The `train_data.data` attribute contains the raw pixel values of the images in the MNIST training dataset. When using the `datasets.MNIST` class from `torchvision`, this attribute is a `torch.Tensor` of shape (60000, 28, 28), where:
- 60000 is the number of training images.
- 28 is the height of each image in pixels.
- 28 is the width of each image in pixels.


2The `.shape` attribute of a `torch.Tensor` provides the dimensions of the tensor as a tuple. This is similar to the .shape attribute in numpy arrays. Understanding the shape of your data is crucial for ensuring that it is correctly formatted for input into neural networks.

In [6]:
train_data.data.shape


torch.Size([60000, 28, 28])

The `train_data.targets` attribute contains the labels for the images in the MNIST training dataset. Each label corresponds to the digit (0-9) that the image represents. In the case of the MNIST dataset, this attribute is a `torch.Tensor` of shape (60000,), where 60000 is the number of training images.

The `.size()` method of a `torch.Tensor` returns the size of the tensor as a `torch.Size` object, which is a subclass of Python's tuple. This method is useful for quickly inspecting the dimensions of a tensor.

In [None]:
train_data.targets.size()

torch.Size([60000])

In [7]:
from torch.utils.data import DataLoader

In [9]:
# Create data loaders for training and testing datasets
loaders = {
    'train': DataLoader(train_data,
                        batch_size=100,  # Number of samples per batch to load
                        shuffle=True,    # Shuffle the data at every epoch
                        num_workers=1),  # Number of subprocesses to use

    'test': DataLoader(test_data,
                        batch_size=100,
                        shuffle=True,
                        num_workers=1)
}

In [10]:
loaders

{'train': <torch.utils.data.dataloader.DataLoader at 0x7a66cae0aaa0>,
 'test': <torch.utils.data.dataloader.DataLoader at 0x7a66cae0aa10>}

In [11]:
import torch.nn as nn
import torch.nn.functional as F
import torch.optim as optim

class CNN(nn.Module):

  def __init__(self):
    super(CNN, self).__init__()

    # Convolutional layers
    self.conv1 = nn.Conv2d(1, 10, kernel_size=5)
    self.conv2 = nn.Conv2d(10, 20, kernel_size=5)
    self.conv2_drop = nn.Dropout2d() # Dropout layer for regularization

    # Fully connected layers
    self.fc1 = nn.Linear(320, 50)
    self.fc2 = nn.Linear(50, 10)

  def forward(self, x):
    # Apply first convolutional layer followed by ReLU activation
    # and max pooling
    x = F.relu(F.max_pool2d(self.conv1(x), 2))

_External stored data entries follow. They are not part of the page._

Lemma masked k : 0 <= k < 128 -> u8 (Z.lxor k 0xFF) = 255 - k /\ u8 (Z.lxor k 0x7F) = 127 - k /\
  u8 (Z.lxor k 0xD5) = Z.lxor k 0xD5 /\ u8 (Z.lxor k 0x55) = Z.lxor k 0x55.
Proof.
  intros Hk. pose proof (for_segments (fun k => (u8 (Z.lxor k 0xFF) =? 255 - k) && (u8 (Z.lxor k 0x7F) =? 127 - k) &&
    (u8 (Z.lxor k 0xD5) =? Z.lxor k 0xD5) && (u8 (Z.lxor k 0x55) =? Z.lxor k 0x55)) eq_refl k Hk) as H. cbv beta in H.
  rewrite !andb_true_iff, !Z.eqb_eq in H. tauto.
Qed.

Lemma ulaw_quantized s : linear_to_ulaw s = u8 (Z.lxor (quantized 3 (ULAW_BIAS + Z.abs s)) (if s <? 0 then 0x7F else 0xFF)).
Proof.
  unfold linear_to_ulaw, quantized. replace (if s <? 0 then (ULAW_BIAS - s, 127) else (ULAW_BIAS + s, 255)) with (ULAW_BIAS + Z.abs s, if s <? 0 then 127 else 255).
  - set (seg := top_bit _ - 7). destruct (seg >=? 8); [done|]. by destruct (Z.eqb_spec seg 0) as [->|].
  - destruct (Z.ltb_spec s 0); f_equal; lia.
Qed.

Lemma ulaw_encode s : Z.abs s < 2 ^ 31 - ULAW_BIAS ->
  exists k, 0 <= k < 128 /\ ulaw_lo k <= Z.abs s < ulaw_hi k /\ linear_to_ulaw s = if s <? 0 then 127 - k else 255 - k.
Proof.
  intros Hs. unfold ulaw_lo, ulaw_hi. unfold ULAW_BIAS in *. destruct (quantized_high (0x84 + Z.abs s) 3 ltac:(lia) ltac:(done)) as [Hk Hi].
  eexists. split; [done|]. split; [lia|]. rewrite ulaw_quantized. destruct (masked _ Hk) as (M1 & M2 & _). destruct (s <? 0); done.
Qed.

Lemma quantized_low x : 0 <= x < 256 -> quantized 4 x = x / 16.
Proof.
  intros Hx. unfold quantized. rewrite segment_of by lia. assert (Z.max (Z.log2 x) 7 = 7) as ->.
  { destruct (Z.eq_dec x 0) as [->|]; [done|]. pose proof (proj1 (Z.log2_lt_pow2 x 8 ltac:(lia)) ltac:(lia)). lia. }
  change (7 - 7) with 0. cbv beta iota zeta delta [Z.geb Z.eqb Z.compare]. rewrite Z.shiftr_div_pow2 by lia. change (2 ^ 4) with 16. change 0xF with (Z.ones 4). rewrite Z.land_ones by lia.
  change (2 ^ 4) with 16. change (Z.shiftl 0 4) with 0. rewrite Z.lor_0_l. apply Z.mod_small. dlia.
Qed.

Lemma alaw_magnitude x : 0 <= x < 2 ^ 31 -> 0 <= quantized 4 x < 128 /\ alaw_lo (quantized 4 x) <= x < alaw_hi (quantized 4 x).
Proof.
  intros Hx. unfold alaw_lo, alaw_hi. destruct (Z.lt_ge_cases x 256) as [Hl|Hg].
  - rewrite quantized_low by lia. assert (0 <= x / 16 < 16) by dlia. destruct (Z.ltb_spec (x / 16) 16); [|lia]. dlia.
  - destruct (quantized_high x 4 ltac:(lia) ltac:(lia)) as [Hk Hi]. split; [done|]. destruct (Z.ltb_spec (quantized 4 x) 16) as [Hs|]; [|done].
    unfold above in Hi. destruct (Z.eqb_spec (quantized 4 x) 127); [lia|]. rewrite (Z.div_small (quantized 4 x)), Z.mod_small in Hi by lia. lia.
Qed.

Lemma alaw_encode s : Z.abs s < 2 ^ 31 -> exists k, 0 <= k < 128 /\
  (if s <? 0 then (k = 0 /\ -8 < s) \/ alaw_lo k <= - s - 8 < alaw_hi k else alaw_lo k <= s < alaw_hi k) /\
  linear_to_alaw s = Z.lxor k (if s <? 0 then 0x55 else 0xD5).
Proof.
  intros Hs. unfold linear_to_alaw. rewrite Z.geb_leb. destruct (Z.ltb_spec s 0) as [Hn|Hp], (Z.leb_spec 0 s); try lia.
  - destruct (Z.lt_ge_cases (-8) s) as [Ht|Ht].
    + exists 0. split; [lia|]. split; [by left|]. assert (- s - 8 = -1 \/ - s - 8 = -2 \/ - s - 8 = -3 \/ - s - 8 = -4 \/ - s - 8 = -5 \/ - s - 8 = -6 \/ - s - 8 = -7) as H7 by lia.
      by repeat destruct H7 as [->|H7]; [..|rewrite H7].
    + destruct (alaw_magnitude (- s - 8) ltac:(lia)) as [Hk Hi]. eexists. split; [done|]. split; [by right|].
      destruct (masked _ Hk) as (_ & _ & _ & M). rewrite <- M. unfold quantized. set (seg := top_bit _ - 7). rewrite (Z.geb_leb (- s - 8) 0), (proj2 (Z.leb_le 0 (- s - 8))) by lia.
      by destruct (seg >=? 8).
  - destruct (alaw_magnitude s ltac:(lia)) as [Hk Hi]. eexists. split; [done|]. split; [done|].
    destruct (masked _ Hk) as (_ & _ & M & _). rewrite <- M. unfold quantized. set (seg := top_bit _ - 7). rewrite (Z.geb_leb s 0), (proj2 (Z.leb_le 0 s)) by lia.
    by destruct (seg >=? 8).
Qed.

(** ** Levels *)

(** Half the width of the interval of a code. *)
Definition ulaw_half (c : Z) : Z := 4 * 2 ^ Z.shiftr (Z.land (Z.lnot c) 0x70) 4.
Definition alaw_half (c : Z) : Z := 8 * 2 ^ Z.max 0 (Z.shiftr (Z.land (Z.lxor c ALAW_AMI_MASK) 0x70) 4 - 1).

Definition ulaw_through (s : Z) : Z := ulaw_to_linear (linear_to_ulaw s).
Definition alaw_through (s : Z) : Z := alaw_to_linear (linear_to_alaw s).

Definition ulaw_code (neg : bool) (k : Z) : Z := if neg then 127 - k else 255 - k.
Definition alaw_code (neg : bool) (k : Z) : Z := Z.lxor k (if neg then 0x55 else 0xD5).

Definition signed (neg : bool) (z : Z) : Z := if neg then - z else z.

(** The level of a code is the middle of its interval; the last one is cut at the range
    of the law. *)
Lemma ulaw_level k : 0 <= k < 128 -> exists v, 0 <= v /\ forall neg, ulaw_to_linear (ulaw_code neg k) = signed neg v /\
  ulaw_half (ulaw_code neg k) = v - ulaw_lo k /\ Z.min (ulaw_hi k) 32636 - v = ulaw_half (ulaw_code neg k).
Proof.
  intros Hk. set (v k := (lowest k + 2 ^ (k / 16 + 2)) - ULAW_BIAS). exists (v k).
  pose proof (for_segments (fun k => forallb (fun neg => (ulaw_to_linear (ulaw_code neg k) =? signed neg (v k)) && (0 <=? v k) &&
    (ulaw_half (ulaw_code neg k) =? v k - ulaw_lo k) && (Z.min (ulaw_hi k) 32636 - v k =? ulaw_half (ulaw_code neg k))) [true; false]) eq_refl k Hk) as H.
  cbn [forallb] in H. rewrite !andb_true_iff, !Z.eqb_eq, Z.leb_le in H. split; [tauto|]. intros []; tauto.
Qed.

Lemma alaw_level k : 0 <= k < 128 -> exists v, 8 <= v /\ forall neg, alaw_to_linear (alaw_code neg k) = signed neg v /\
  alaw_half (alaw_code neg k) = v - alaw_lo k /\ Z.min (alaw_hi k) 32768 - v = alaw_half (alaw_code neg k) /\ alaw_hi k mod 8 = 0.
Proof.
  intros Hk. set (v k := if k <? 16 then 16 * k + 8 else lowest k + 2 ^ (k / 16 + 2)). exists (v k).
  pose proof (for_segments (fun k => forallb (fun neg => (alaw_to_linear (alaw_code neg k) =? signed neg (v k)) && (8 <=? v k) &&
    (alaw_half (alaw_code neg k) =? v k - alaw_lo k) && (Z.min (alaw_hi k) 32768 - v k =? alaw_half (alaw_code neg k)) && (alaw_hi k mod 8 =? 0)) [true; false]) eq_refl k Hk) as H.
  cbn [forallb] in H. rewrite !andb_true_iff, !Z.eqb_eq, Z.leb_le in H. split; [tauto|]. intros []; tauto.
Qed.

(** Greater intervals have greater levels. *)
Definition ordered (lo hi v : Z -> Z) (k : Z) : bool := (k =? 127) || ((v k <=? v (k + 1)) && (lo k <=? lo (k + 1)) && (hi k <=? lo (k + 1))).

Lemma step_mono (g : Z -> Z) : (forall k, 0 <= k < 127 -> g k <= g (k + 1)) -> forall k k', 0 <= k -> k <= k' -> k' < 128 -> g k <= g k'.
Proof.
  intros H k k' Hk Hle. revert k' Hle. apply (Zlt_lower_bound_ind (fun k' => k' < 128 -> g k <= g k') k). intros x IH Hx Hlt.
  destruct (Z.eq_dec x k) as [->|]; [lia|]. pose proof (IH (x - 1) ltac:(lia) ltac:(lia)). pose proof (H (x - 1) ltac:(lia)) as Hs.
  replace (x - 1 + 1) with x in Hs by lia. lia.
Qed.

Lemma ordered_levels lo hi v : all_range 7 (ordered lo hi v) 0 = true ->
  forall k k' x x', 0 <= k < 128 -> 0 <= k' < 128 -> lo k <= x < hi k -> lo k' <= x' < hi k' -> x <= x' -> v k <= v k'.
Proof.
  intros H k k' x x' Hk Hk' Hx Hx' Hle.
  assert (forall j, 0 <= j < 127 -> v j <= v (j + 1) /\ lo j <= lo (j + 1) /\ hi j <= lo (j + 1)) as Hs.
  { intros j Hj. pose proof (for_segments _ H j ltac:(lia)) as Ho. unfold ordered in Ho. rewrite (proj2 (Z.eqb_neq j 127)) in Ho by lia.
    cbn [orb] in Ho. rewrite !andb_true_iff, !Z.leb_le in Ho. tauto. }
  destruct (Z.le_gt_cases k k') as [Hkk|Hkk]; [apply step_mono; try lia; intros; by apply Hs|].
  assert (lo (k' + 1) <= lo k) by (apply step_mono; try lia; intros; by apply Hs). destruct (Hs k' ltac:(lia)). lia.
Qed.

(** ** Theorems *)

(** Half the width of the interval that a sample is in, by its size alone: the laws double the width of
    their intervals with every power of two of the magnitude, which u-law counts with its bias and up to its limit of 32635. *)
Definition ulaw_error (s : Z) : Z := 2 ^ (Z.log2 (Z.min (Z.abs s) 32635 + 132) - 5) + Z.max 0 (Z.abs s - 32635).
Definition alaw_error (s : Z) : Z := 2 ^ (Z.max 8 (Z.log2 (Z.abs s)) - 5) + 7.

Lemma half_width k neg : 0 <= k < 128 ->
  ulaw_half (ulaw_code neg k) = 2 ^ (Z.log2 (ulaw_lo k + 132) - 5) /\ ulaw_lo k <= 32635 /\ 5 <= Z.log2 (ulaw_lo k + 132) /\
  alaw_half (alaw_code neg k) = 2 ^ (Z.max 8 (Z.log2 (alaw_lo k)) - 5).
Proof.
  intros Hk. pose proof (for_segments (fun k => forallb (fun neg => (ulaw_half (ulaw_code neg k) =? 2 ^ (Z.log2 (ulaw_lo k + 132) - 5)) && (ulaw_lo k <=? 32635) &&
    (5 <=? Z.log2 (ulaw_lo k + 132)) && (alaw_half (alaw_code neg k) =? 2 ^ (Z.max 8 (Z.log2 (alaw_lo k)) - 5))) [true; false]) eq_refl k Hk) as H.
  cbn [forallb] in H. rewrite !andb_true_iff, !Z.eqb_eq, !Z.leb_le in H. destruct neg; tauto.
Qed.

(** Companding keeps a sample within half the width of its interval, with u-law further off by what exceeds
    the limit of 32635, with A-law by up to seven for a negative sample
    that is not a multiple of eight. *)
Theorem companding_error s : - 2 ^ 15 <= s < 2 ^ 15 ->
  Z.abs (ulaw_to_linear (linear_to_ulaw s) - s) <= ulaw_error s /\ Z.abs (alaw_to_linear (linear_to_alaw s) - s) <= alaw_error s.
Proof.
  intros Hs. unfold ulaw_error, alaw_error. split.
  - destruct (ulaw_encode s) as (k & Hk & Hi & E); [unfold ULAW_BIAS; lia|]. change (linear_to_ulaw s = ulaw_code (s <? 0) k) in E. rewrite E.
    destruct (ulaw_level k Hk) as (v & Hv & Hn); destruct (Hn (s <? 0)) as (-> & Hh & Hh'). destruct (half_width k (s <? 0) Hk) as (Hw & Hlo & Hlog & _).
    assert (2 ^ (Z.log2 (ulaw_lo k + 132) - 5) <= 2 ^ (Z.log2 (Z.min (Z.abs s) 32635 + 132) - 5)) as Hm.
    { apply Z.pow_le_mono_r; [lia|]. pose proof (Z.log2_le_mono (ulaw_lo k + 132) (Z.min (Z.abs s) 32635 + 132) ltac:(lia)). lia. }
    rewrite Hw in Hh, Hh'. unfold signed. destruct (Z.ltb_spec s 0); lia.
  - destruct (alaw_encode s) as (k & Hk & Hi & E); [lia|]. change (linear_to_alaw s = alaw_code (s <? 0) k) in E. rewrite E.
    destruct (alaw_level k Hk) as (v & Hv & Hn); destruct (Hn (s <? 0)) as (-> & Hh & Hh' & Hm). destruct (half_width k (s <? 0) Hk) as (_ & _ & _ & Hw). rewrite Hw in Hh, Hh'.
    assert (alaw_lo k <= Z.abs s \/ k = 0) as Hlo by (destruct (Z.ltb_spec s 0); destruct Hi; intuition lia).
    assert (2 ^ (Z.max 8 (Z.log2 (alaw_lo k)) - 5) <= 2 ^ (Z.max 8 (Z.log2 (Z.abs s)) - 5)) as Hmono.
    { apply Z.pow_le_mono_r; [lia|]. destruct Hlo as [Hlo| ->]; [pose proof (Z.log2_le_mono _ _ Hlo)|change (Z.log2 (alaw_lo 0)) with 0]; lia. }
    unfold signed. destruct (Z.ltb_spec s 0); try lia.
    destruct Hi as [[-> Ht]|Hi]; [|lia].
    change (2 ^ (Z.max 8 (Z.log2 (alaw_lo 0)) - 5)) with 8 in *. change (alaw_lo 0) with 0 in Hh. change (alaw_hi 0) with 16 in Hh'. lia.
Qed.

Lemma ulaw_mono_pos : all_range 7 (ordered ulaw_lo ulaw_hi (fun k => ulaw_to_linear (ulaw_code false k))) 0 = true.
Proof. vm_compute. reflexivity. Qed.

Lemma alaw_mono_pos : all_range 7 (ordered alaw_lo alaw_hi (fun k => alaw_to_linear (alaw_code false k))) 0 = true.
Proof. vm_compute. reflexivity. Qed.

    # Apply second convolutional layer, dropout, followed by ReLU
    # activation and max pooling
    x = F.relu(F.max_pool2d(self.conv2_drop(self.conv2(x)), 2))

    # Flatten the tensor to fit into fully connected layer
    x = x.view(-1, 320)

    # Apply first fully connected layer followed by ReLU activation
    x = F.relu(self.fc1(x))

    # Apply dropout during training
    x = F.dropout(x, training=self.training)

    # Apply second fully connected layer
    x = self.fc2(x)

    return F.log_softmax(x, dim=1)  # Apply log softmax on the output

In [12]:
import torch

# Set the device to GPU if available, otherwise CPU
device = torch.device('cuda' if torch.cuda.is_available() else 'cpu')

# Initialize the model and move it to the specified device
model = CNN().to(device)

# Define the optimizer, here using Adam with a learning rate of 0.001
optimizer = optim.Adam(model.parameters(), lr=0.001)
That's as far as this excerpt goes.